**DESCRIPTION OF THE TASK**
Every line from the one containing "(** C9. The" to the one containing "has a name that" in the records below, both included, must be set down exactly, and no other line.

**GIVEN DATA**
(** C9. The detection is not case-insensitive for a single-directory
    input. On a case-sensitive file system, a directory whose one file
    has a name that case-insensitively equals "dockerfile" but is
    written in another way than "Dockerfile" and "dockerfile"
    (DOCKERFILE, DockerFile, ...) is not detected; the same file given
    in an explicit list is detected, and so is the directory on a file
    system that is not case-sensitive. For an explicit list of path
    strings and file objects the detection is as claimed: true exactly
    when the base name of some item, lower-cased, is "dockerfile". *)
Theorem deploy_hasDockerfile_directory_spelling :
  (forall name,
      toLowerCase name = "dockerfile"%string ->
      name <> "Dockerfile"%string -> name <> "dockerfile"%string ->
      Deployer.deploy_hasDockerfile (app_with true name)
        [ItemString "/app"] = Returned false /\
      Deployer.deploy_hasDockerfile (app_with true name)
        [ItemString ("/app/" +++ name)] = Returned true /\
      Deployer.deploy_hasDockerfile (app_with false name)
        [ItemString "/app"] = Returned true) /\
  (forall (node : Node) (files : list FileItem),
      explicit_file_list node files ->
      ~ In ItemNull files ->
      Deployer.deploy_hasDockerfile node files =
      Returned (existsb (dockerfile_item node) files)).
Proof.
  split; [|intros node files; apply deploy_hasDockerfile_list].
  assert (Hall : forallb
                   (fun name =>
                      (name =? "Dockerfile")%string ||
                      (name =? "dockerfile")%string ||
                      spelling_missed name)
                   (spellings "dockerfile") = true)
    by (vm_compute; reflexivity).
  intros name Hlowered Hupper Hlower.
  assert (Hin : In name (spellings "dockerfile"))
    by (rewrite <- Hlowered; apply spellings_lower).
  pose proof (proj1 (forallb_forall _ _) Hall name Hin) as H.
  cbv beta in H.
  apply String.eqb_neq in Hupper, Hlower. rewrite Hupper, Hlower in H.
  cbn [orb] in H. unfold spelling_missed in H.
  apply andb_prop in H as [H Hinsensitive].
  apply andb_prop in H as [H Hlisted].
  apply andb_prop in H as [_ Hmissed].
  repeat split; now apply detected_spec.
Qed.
==
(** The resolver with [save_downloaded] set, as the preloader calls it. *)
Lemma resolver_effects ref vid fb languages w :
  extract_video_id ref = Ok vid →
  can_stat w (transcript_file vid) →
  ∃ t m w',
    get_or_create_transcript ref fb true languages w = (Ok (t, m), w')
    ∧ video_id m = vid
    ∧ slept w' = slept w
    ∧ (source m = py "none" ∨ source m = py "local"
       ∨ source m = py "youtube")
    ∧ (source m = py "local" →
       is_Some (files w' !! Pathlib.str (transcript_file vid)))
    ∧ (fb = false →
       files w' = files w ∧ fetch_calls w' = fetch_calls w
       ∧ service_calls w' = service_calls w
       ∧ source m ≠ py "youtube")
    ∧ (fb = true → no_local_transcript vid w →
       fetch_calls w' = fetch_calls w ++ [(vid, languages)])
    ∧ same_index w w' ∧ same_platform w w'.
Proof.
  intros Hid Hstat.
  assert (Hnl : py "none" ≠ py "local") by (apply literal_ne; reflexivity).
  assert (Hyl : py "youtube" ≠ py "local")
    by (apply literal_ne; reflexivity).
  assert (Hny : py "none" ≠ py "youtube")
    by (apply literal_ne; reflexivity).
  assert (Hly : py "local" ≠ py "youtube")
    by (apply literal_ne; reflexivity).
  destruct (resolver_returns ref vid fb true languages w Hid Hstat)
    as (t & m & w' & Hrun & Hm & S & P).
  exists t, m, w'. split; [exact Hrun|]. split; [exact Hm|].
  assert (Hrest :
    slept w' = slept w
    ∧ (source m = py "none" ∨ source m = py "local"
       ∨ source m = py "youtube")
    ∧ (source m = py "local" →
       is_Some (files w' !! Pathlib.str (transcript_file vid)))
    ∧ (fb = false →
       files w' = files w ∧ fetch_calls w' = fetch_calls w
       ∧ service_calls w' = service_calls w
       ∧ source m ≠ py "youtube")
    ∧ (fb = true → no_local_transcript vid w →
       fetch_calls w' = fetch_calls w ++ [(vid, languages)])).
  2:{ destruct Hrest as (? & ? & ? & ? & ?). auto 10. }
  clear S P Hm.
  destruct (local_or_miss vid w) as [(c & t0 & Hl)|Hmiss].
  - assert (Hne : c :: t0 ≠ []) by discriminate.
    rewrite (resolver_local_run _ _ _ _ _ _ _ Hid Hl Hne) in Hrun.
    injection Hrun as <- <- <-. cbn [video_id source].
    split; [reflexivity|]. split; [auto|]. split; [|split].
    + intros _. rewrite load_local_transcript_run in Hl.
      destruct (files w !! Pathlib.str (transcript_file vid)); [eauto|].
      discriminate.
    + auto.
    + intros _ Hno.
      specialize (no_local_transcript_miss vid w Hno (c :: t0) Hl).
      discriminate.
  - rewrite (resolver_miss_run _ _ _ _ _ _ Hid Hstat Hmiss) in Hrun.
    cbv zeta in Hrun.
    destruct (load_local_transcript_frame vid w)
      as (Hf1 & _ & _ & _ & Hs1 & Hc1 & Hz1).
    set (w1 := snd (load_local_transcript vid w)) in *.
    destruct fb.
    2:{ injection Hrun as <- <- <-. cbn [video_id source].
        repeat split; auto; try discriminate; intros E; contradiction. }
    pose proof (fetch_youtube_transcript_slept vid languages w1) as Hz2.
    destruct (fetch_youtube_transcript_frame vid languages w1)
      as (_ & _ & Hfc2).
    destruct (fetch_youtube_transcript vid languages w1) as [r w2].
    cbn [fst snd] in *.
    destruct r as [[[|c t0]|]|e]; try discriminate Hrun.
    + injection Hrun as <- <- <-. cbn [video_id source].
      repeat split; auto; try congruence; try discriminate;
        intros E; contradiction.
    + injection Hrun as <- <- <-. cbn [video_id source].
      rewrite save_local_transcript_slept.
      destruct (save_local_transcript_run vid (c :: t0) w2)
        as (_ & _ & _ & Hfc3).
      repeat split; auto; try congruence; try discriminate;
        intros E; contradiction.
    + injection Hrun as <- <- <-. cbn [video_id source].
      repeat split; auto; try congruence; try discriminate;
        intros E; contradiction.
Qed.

**RESPONSE TO THE TASK**
(** C9. The detection is not case-insensitive for a single-directory
    input. On a case-sensitive file system, a directory whose one file
    has a name that case-insensitively equals "dockerfile" but is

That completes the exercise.